In [24]:
from pathlib import Path
import pandas as pd
import numpy as np

# Import EPA-EIA Crosswalk spreadsheet

In [25]:
crosswalk_file = Path.cwd() / 'epa_eia_crosswalk_from_epa.csv'
df = pd.read_csv(crosswalk_file, 
                       names=['plant_name',
                              'plant_id_epa',
                              'plant_id_eia',
                              'unitid',
                              'generator_id',
                              'boiler_id',
                              'fuel_type_primary',
                              'prime_mover_code',
                              'edat_capacity_mw',
                              'heat_input_mmbtu',
                              'generator_id_match_method',
                              'op_status',
                              'op_status_date'],
                      header=0,
                      index_col=False)
df.head(5)

Unnamed: 0,plant_name,plant_id_epa,plant_id_eia,unitid,generator_id,boiler_id,fuel_type_primary,prime_mover_code,edat_capacity_mw,heat_input_mmbtu,generator_id_match_method,op_status,op_status_date
0,Barry,3,,1,1,1,Pipeline Natural Gas,ST,180.0,184780.5,X-walk from Travis,OPR,Feb/11/1954
1,Barry,3,,2,2,2,Pipeline Natural Gas,ST,180.0,188881.7,X-walk from Travis,OPR,Jun/18/1954
2,Barry,3,,4,4,4,Coal,ST,400.0,12242520.0,X-walk from Travis,OPR,May/28/1969
3,Barry,3,,5,5,5,Coal,ST,800.0,33224780.0,X-walk from Travis,OPR,Jul/24/1971
4,Barry,3,,6A,A1ST,6A,Pipeline Natural Gas,CT,312.0,15147520.0,X-walk from Travis,OPR,Feb/22/2000


# Fill in plant_id_eia
Some plant ids have been matched across EPA and EIA, but many of the associations are missing. We will take a layered approach to matching the missing plant ids:

1. Attempt to match based on plant name strings from EIA and EPA
2. In most cases, the EPA has already associated an EIA generator_id with each EPA unit_id.
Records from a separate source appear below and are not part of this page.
(* ===== verification/TestkitUsbGpio.v ===== *)
(** * robot-hal-testkit: the virtual USB device and the virtual GPIO bank

    Models crates/robot-hal-testkit/src/{virtual_usb,virtual_gpio}.rs.  An adapter and its
    sessions share one state behind a mutex; every method is one atomic step on it.  A
    [Condvar] or lock is not modelled beyond that. *)

From S2P Require Import Prelude Core SerialRegistry CanTypes CanActor UsbTypes GpioTypes CameraTypes.
From stdpp Require Import sorting.
Open Scope Z_scope.

(** What the constructors of the virtual adapters build: [Err] carries the error that
    [expect] panics with, for an invalid resource id. *)
Definition virtual_descriptor (prefix id : string) (transport : TransportKind)
    (properties : list (string * string)) (capabilities : list CapabilityId)
    : HalResult ResourceDescriptor :=
  ResourceId_parse id ≫= λ id,
  Endpoint_new (prefix +:+ ResourceId_as_str id) ≫= λ endpoint,
  Ok (mkResourceDescriptor id endpoint Strong transport
        (mkResourceProperties (list_to_map properties)) (mkCapabilitySet capabilities)).

Lemma virtual_descriptor_valid prefix id transport properties capabilities :
  0 < str_len prefix <= 100 → valid_identifier id →
  virtual_descriptor prefix id transport properties capabilities
  = Ok (mkResourceDescriptor (mkResourceId id) (mkEndpoint (prefix +:+ id)) Strong transport
          (mkResourceProperties (list_to_map properties)) (mkCapabilitySet capabilities)).
Proof.
  intros Hp Hid. unfold virtual_descriptor.
  rewrite (proj2 (ResourceId_parse_Ok id _) (conj Hid eq_refl)). simpl.
  destruct Hid as [Hid _]. unfold Endpoint_new. rewrite str_len_app.
  destruct (str_is_empty _) eqn:E.
  { destruct prefix; [|done]. vm_compute in Hp. naive_solver. }
  by rewrite (proj2 (Z.ltb_ge _ _)) by lia.
Qed.

(** Its own selector finds a descriptor among itself. *)
Lemma resolve_self d capability operation :
  CapabilitySet_contains (desc_capabilities d) capability = true →
  resolve_resource [d] (ResourceDescriptor_selector d) capability operation = Ok d.
Proof.
  intros Hc. unfold resolve_resource. simpl. unfold descriptor_matches. simpl.
  rewrite !bool_decide_eq_true_2, Hc by done. unfold IdentityQuality_satisfies.
  by rewrite Z.leb_refl.
Qed.

(** [Option::take] on an injected failure. *)
Definition injected (failure : option HalError) (d : ResourceDescriptor) : option HalError :=
  (λ e, HalError_with_resource_id e (desc_id d)) <$> failure.
(** A channel with its bus is a native channel of the CAN actor; nobody else acts on the bus
    while the actor waits in [receive]. *)
Global Instance virtual_can_channel : CanChannel (VirtualCanChannel * BusInner) := {
  channel_receive '(c, b) := let '(b, r) := VirtualCanChannel_receive c 1 [] b in ((c, b), r);
  channel_send '(c, b) frame := let '(b, r) := VirtualCanChannel_send c frame b in ((c, b), r);
  channel_bus_status '(c, b) := let '(b, r) := VirtualCanChannel_bus_status c b in ((c, b), r);
  channel_close '(c, b) := VirtualCanChannel_close c b;
}.

(** ** One Configure channel, and what it restores *)
Inductive vc_step (d : ResourceDescriptor)
    : BusInner * list VirtualCanChannel → BusInner * list VirtualCanChannel → Prop :=
  | VcOpen b l selector config b' c :
      VirtualCanAdapter_open d selector config b = (b', Ok c) → vc_step d (b, l) (b', l ++ [c])
  | VcOpenFails b l selector config b' e :
      VirtualCanAdapter_open d selector config b = (b', Err e) → vc_step d (b, l) (b', l)
  | VcReceive b l i c timeout wakes b' r :
      l !! i = Some c → Forall (λ wake, ∀ b, vc_active (wake b) = vc_active b ∧
        vc_configure_open (wake b) = vc_configure_open b) wakes →
      VirtualCanChannel_receive c timeout wakes b = (b', r) → vc_step d (b, l) (b', l)
  | VcSend b l i c frame b' r :
      l !! i = Some c → VirtualCanChannel_send c frame b = (b', r) → vc_step d (b, l) (b', l)
  | VcStatus b l i c b' r :
      l !! i = Some c → VirtualCanChannel_bus_status c b = (b', r) → vc_step d (b, l) (b', l)
  | VcClose b l i c c' b' r :
      l !! i = Some c → VirtualCanChannel_close c b = (c', b', r) → vc_step d (b, l) (b', <[i := c']> l)
  | VcInject b l frame timestamp b' r :
      VirtualCanAdapter_inject_received frame timestamp b = (b', r) → vc_step d (b, l) (b', l)
  | VcTake b l b' frames :
      VirtualCanAdapter_take_transmitted_frames b = (b', frames) → vc_step d (b, l) (b', l)
  | VcSetStatus b l status : vc_step d (b, l) (VirtualCanAdapter_set_bus_status status b, l)
  | VcFailSend b l e : vc_step d (b, l) (VirtualCanAdapter_fail_next_send e b, l)
  | VcFailReceive b l e : vc_step d (b, l) (VirtualCanAdapter_fail_next_receive e b, l)
  | VcFailStatus b l e : vc_step d (b, l) (VirtualCanAdapter_fail_next_status e b, l)
  | VcFailClose b l e : vc_step d (b, l) (VirtualCanAdapter_fail_next_close e b, l).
In this case, if we are able to find an EIA plant_id generator_id pair that matches an EPA plant_id generator_id pair, we will assume that the EPA and EIA plant_ids are identical.
3. For whatever is left, we will simply look for instances where there is an EIA plant_id that matches an EPA plant_id. By comparing the plant names, we should be able to identify if these plants are the same.


In [26]:
df.reset_index(inplace=True)
#extract rows wheere plants_id_eia is missing
missing_plant_eia = df.query("plant_id_eia == 'NaN'")
missing_plant_eia.head(5)

Unnamed: 0,index,plant_name,plant_id_epa,plant_id_eia,unitid,generator_id,boiler_id,fuel_type_primary,prime_mover_code,edat_capacity_mw,heat_input_mmbtu,generator_id_match_method,op_status,op_status_date
0,0,Barry,3,,1,1,1,Pipeline Natural Gas,ST,180.0,184780.5,X-walk from Travis,OPR,Feb/11/1954
1,1,Barry,3,,2,2,2,Pipeline Natural Gas,ST,180.0,188881.7,X-walk from Travis,OPR,Jun/18/1954
2,2,Barry,3,,4,4,4,Coal,ST,400.0,12242520.0,X-walk from Travis,OPR,May/28/1969
3,3,Barry,3,,5,5,5,Coal,ST,800.0,33224780.0,X-walk from Travis,OPR,Jul/24/1971
4,4,Barry,3,,6A,A1ST,6A,Pipeline Natural Gas,CT,312.0,15147520.0,X-walk from Travis,OPR,Feb/22/2000


In [27]:
#how many missing values are there?
missing_plant_eia.plant_id_eia.isna().sum()

6747

### Attempt to match by plant name

In [28]:
#import plants_eia file, which contains the plant id and plant name from the EIA records
datapkg = Path.home() / 'Box/PUDL/datapkg/pudl-data-release/pudl-eia860-eia923-epacems/data'
plants_eia = pd.read_csv(datapkg / 'plants_entity_eia.csv')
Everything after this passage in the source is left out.